───── Source data
(** * SmartHeart front end: the page controller and its API client

    A shallow embedding of [frontend/app/page.tsx] (the [Home] component:
    file selection, analysis, CSV preview, PDF report) and of the API client
    that follows it in the same file ([uploadFiles], [checkHealth]).

    Conventions of the embedding.
    - A JavaScript [number] is an IEEE 754 binary64 value: Rocq's primitive
      [float].  Numbers that the code only ever uses as integers (HTTP status,
      file size, page index, font size, colour channel) are [N].
    - Message and label strings are [string].  The text of an uploaded file is
      a list of UTF-16 code units ([list N]), because [String.prototype.trim]
      is specified on code units.
    - [null] is [None].
    - A thrown JavaScript value is a [JsThrown]; a call that may throw returns
      [JsThrown + A].
    - Everything the code does to the outside (console, HTTP, object URLs,
      saving the PDF) is appended to a trace of [Event]s, in program order.
      What the outside answers (the backend, the snapshot library, the clock)
      is a parameter of the function that asks. *)

From Stdlib Require Import Floats ZArith NArith Lia Bool.
From Stdlib Require Import String Ascii List DecimalString.
Import ListNotations.

Local Open Scope string_scope.
Local Open Scope list_scope.

(** String concatenation, as in a template literal. *)
Infix "+++" := String.append (right associativity, at level 60).

(* ================================================================== *)
(** * JavaScript values used by the page *)
(* ================================================================== *)

Module JS.

(** A UTF-16 string as its code units. *)
Definition text := list N.

(** The code units of an ASCII literal. *)
Fixpoint units (s : string) : text :=
  match s with
  | EmptyString => []
  | String c s' => N_of_ascii c :: units s'
  end.

(** [`${n}`] for a number that holds a non-negative integer. *)
Definition show_N (n : N) : string := NilZero.string_of_uint (N.to_uint n).

(** Truthiness of a string-or-null: [null] and [""] are falsy. *)
Definition truthy_str (s : option string) : bool :=
  match s with
  | Some EmptyString => false
  | Some _ => true
  | None => false
  end.

(** [a || b] on a string-or-null left operand. *)
Definition or_else (a : option string) (b : string) : string :=
  match a with
  | Some s => if truthy_str a then s else b
  | None => b
  end.

(** [s.split(sep)] for a one-unit separator: never empty, [""] gives [[""]]. *)
Fixpoint split {A : Type} (is_sep : A -> bool) (s : list A) : list (list A) :=
  match s with
  | [] => [[]]
  | c :: rest =>
      if is_sep c then [] :: split is_sep rest
      else match split is_sep rest with
           | field :: fields => (c :: field) :: fields
           | [] => [[c]]
           end
  end.

(** WhiteSpace and LineTerminator code points of ECMAScript (all in the
    basic plane, so one code unit each). *)
Definition is_space (c : N) : bool :=
  (   (c =? 0x09) || (c =? 0x0A) || (c =? 0x0B) || (c =? 0x0C) || (c =? 0x0D)
   || (c =? 0x20) || (c =? 0xA0) || (c =? 0x1680)
   || ((0x2000 <=? c) && (c <=? 0x200A))
   || (c =? 0x2028) || (c =? 0x2029) || (c =? 0x202F) || (c =? 0x205F)
   || (c =? 0x3000) || (c =? 0xFEFF))%N.

Fixpoint trimStart (s : text) : text :=
  match s with
  | [] => []
  | c :: rest => if is_space c then trimStart rest else s
  end.

Definition trimEnd (s : text) : text := rev (trimStart (rev s)).

(** [s.trim()]. *)
Definition trim (s : text) : text := trimEnd (trimStart s).

(** [s.split(c)] on a [string], through its characters. *)
Definition chars (s : string) : list ascii := list_ascii_of_string s.

Definition split_string (sep : ascii) (s : string) : list string :=
  map string_of_list_ascii (split (Ascii.eqb sep) (chars s)).

(** [a.slice(0, n)]. *)
Definition slice0 {A : Type} (n : nat) (a : list A) : list A := firstn n a.

End JS.

(* ================================================================== *)
(** * Data model *)
(* ================================================================== *)

(** A browser [File]: its name, its size in bytes, and what [file.text()]
    resolves to ([None] when the read is rejected). *)
Record File := {
  name : string;
  size : N;
  file_text : option JS.text
}.

(** [PredictionResponse] of the API client. *)
Record PredictionResponse := {
  ecg_risk : option float;
  pcg_risk : option float;
  combined_risk : option float;
  ecg_plot_data : option (list (float * float));
  pcg_waveform_data : option (list float);
  pcg_spectrogram : option string;
  ecg_heatmap : option (list float);
  pcg_heatmap : option (list float)
}.

(** [ApiError]: the body of an error response. *)
Record ApiError := {
  detail : option string;
  status : option N
}.

(** The parts of an axios response that the client reads.  [data] is [None]
    when the body is missing ([data?.detail] is then [undefined]). *)
Record AxiosResponse := {
  response_status : N;
  response_data : option ApiError
}.

(** An [AxiosError]: [response] is set when the server answered, [request]
    is truthy when a request object was created. *)
Record AxiosError := {
  axios_message : string;
  response : option AxiosResponse;
  request : bool
}.

(** What a [catch] clause can receive. *)
Inductive JsThrown :=
| ThrownAxios (e : AxiosError)      (* axios.isAxiosError, and an Error *)
| ThrownError (message : string)    (* any other Error instance *)
| ThrownValue (shown : string).     (* a value that is not an Error *)

Definition isAxiosError (t : JsThrown) : option AxiosError :=
  match t with ThrownAxios e => Some e | _ => None end.

(** [t instanceof Error], with [t.message] when it holds. *)
Definition instanceofError (t : JsThrown) : option string :=
  match t with
  | ThrownAxios e => Some (axios_message e)
  | ThrownError m => Some m
  | ThrownValue _ => None
  end.

(** Multipart body: the parts in the order they were appended. *)
Definition FormData := list (string * File).

(** One argument of a console call. *)
Inductive LogArg :=
| ArgStr (s : string)
| ArgThrown (t : JsThrown)
| ArgFields (fields : list (string * string))
| ArgData (r : PredictionResponse).

(** The view state of [Home], one field per [useState]. *)
Record State := {
  ecgFile : option File;
  pcgFile : option File;
  result : option PredictionResponse;
  loading : bool;
  error : option string;
  activeTab : N;
  isPlaying : bool;
  pcgAudioUrl : option string;
  showCsvModal : bool;
  csvData : option (list (list JS.text));
  csvLoading : bool;
  reportLoading : bool
}.

(** A text, line or image placed on a page of the PDF. *)
Inductive Align := AlignLeft | AlignCenter | AlignRight.

Record Style := {
  fontSize : N;
  textColor : N * N * N;
  bold : bool
}.

Inductive Item :=
| IText (txt : string) (x y : float) (align : Align) (style : Style)
| ILine (x1 y1 x2 y2 : float) (drawColor : N * N * N)
| IImage (data : string) (format : string) (x y w h : float).

Definition Page := list Item.

(** The [jsPDF] document: its pages, the (0-based) index of the page being
    drawn on, and the current text style and draw colour. *)
Record Pdf := {
  pages : list Page;
  cur : nat;
  style : Style;
  drawColor : N * N * N
}.

(** Effects, in program order. *)
Inductive Event :=
| ConsoleLog (args : list LogArg)
| ConsoleError (args : list LogArg)
| HttpPost (url : string) (body : FormData) (timeout : N)
| HttpGet (url : string) (timeout : N)
| CreateObjectURL (file : File) (url : string)
| RevokeObjectURL (url : string)
| Await (view : State)   (* the handler awaits the call whose events
                            follow; [view] is what is rendered meanwhile *)
| Save (filename : string) (doc : Pdf).

(* ================================================================== *)
(** * The API client *)
(* ================================================================== *)

Section ApiClient.

(** [process.env.NEXT_PUBLIC_API_URL], and what the backend answers to a
    POST and to a GET: the decoded body, the status of a resolved GET, or
    the value axios rejects with. *)
Variable NEXT_PUBLIC_API_URL : option string.
Variable axios_post : string -> FormData -> JsThrown + PredictionResponse.
Variable axios_get : string -> JsThrown + N.

Definition API_BASE_URL : string :=
  JS.or_else NEXT_PUBLIC_API_URL "http://localhost:8000".

Definition uploading_log (kind : string) (f : File) : Event :=
  ConsoleLog
    [ArgStr ("Uploading " +++ kind +++ " file: " +++ name f
             +++ " (" +++ JS.show_N (size f) +++ " bytes)")].

(** The [try] block of [uploadFiles]. *)
Definition uploadFiles_try (ecgFile pcgFile : option File)
  : list Event * (JsThrown + PredictionResponse) :=
  match ecgFile, pcgFile with
  | None, None =>
      ([], inl (ThrownError "At least one file (ECG or PCG) must be provided"))
  | _, _ =>
      let ecg_part :=
        match ecgFile with Some f => [("ecg_file", f)] | None => [] end in
      let ecg_log :=
        match ecgFile with Some f => [uploading_log "ECG" f] | None => [] end in
      let pcg_part :=
        match pcgFile with Some f => [("pcg_file", f)] | None => [] end in
      let pcg_log :=
        match pcgFile with Some f => [uploading_log "PCG" f] | None => [] end in
      let formData := ecg_part ++ pcg_part in
      let url := API_BASE_URL +++ "/predict" in
      let sent := ecg_log ++ pcg_log ++ [HttpPost url formData 300000] in
      match axios_post url formData with
      | inl thrown => (sent, inl thrown)
      | inr data =>
          (sent ++ [ConsoleLog [ArgStr "Prediction successful:"; ArgData data]],
           inr data)
      end
  end.

(** The tail of the [catch] clause, after the axios branch fell through. *)
Definition uploadFiles_other (error : JsThrown) : list Event * JsThrown :=
  match instanceofError error with
  | Some message =>
      ([ConsoleError [ArgStr "Upload Error:"; ArgStr message]], error)
  | None =>
      ([ConsoleError [ArgStr "Unknown error:"; ArgThrown error]],
       ThrownError "An unexpected error occurred during file upload")
  end.

(** The [catch] clause of [uploadFiles]: what is logged and what is
    thrown on. *)
Definition uploadFiles_catch (error : JsThrown) : list Event * JsThrown :=
  match isAxiosError error with
  | Some axiosError =>
      match response axiosError with
      | Some resp =>
          let errorMessage :=
            JS.or_else
              (match response_data resp with
               | Some body => detail body
               | None => None
               end)
              "Server error occurred" in
          ([ConsoleError
              [ArgStr "API Error:";
               ArgFields [("status", JS.show_N (response_status resp));
                          ("message", errorMessage)]]],
           ThrownError
             (errorMessage +++ " (Status: "
              +++ JS.show_N (response_status resp) +++ ")"))
      | None =>
          if request axiosError then
            ([ConsoleError [ArgStr "Network Error: No response from server"]],
             ThrownError
               "Network error: Unable to reach the server. Please check if the backend is running.")
          else uploadFiles_other error
      end
  | None => uploadFiles_other error
  end.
──────────
The problem: Output the data exactly, from the first line through the line that holds "- Message and", so that no later line appears.

Answer to this problem:
(** * SmartHeart front end: the page controller and its API client

    A shallow embedding of [frontend/app/page.tsx] (the [Home] component:
    file selection, analysis, CSV preview, PDF report) and of the API client
    that follows it in the same file ([uploadFiles], [checkHealth]).

    Conventions of the embedding.
    - A JavaScript [number] is an IEEE 754 binary64 value: Rocq's primitive
      [float].  Numbers that the code only ever uses as integers (HTTP status,
      file size, page index, font size, colour channel) are [N].
    - Message and label strings are [string].  The text of an uploaded file is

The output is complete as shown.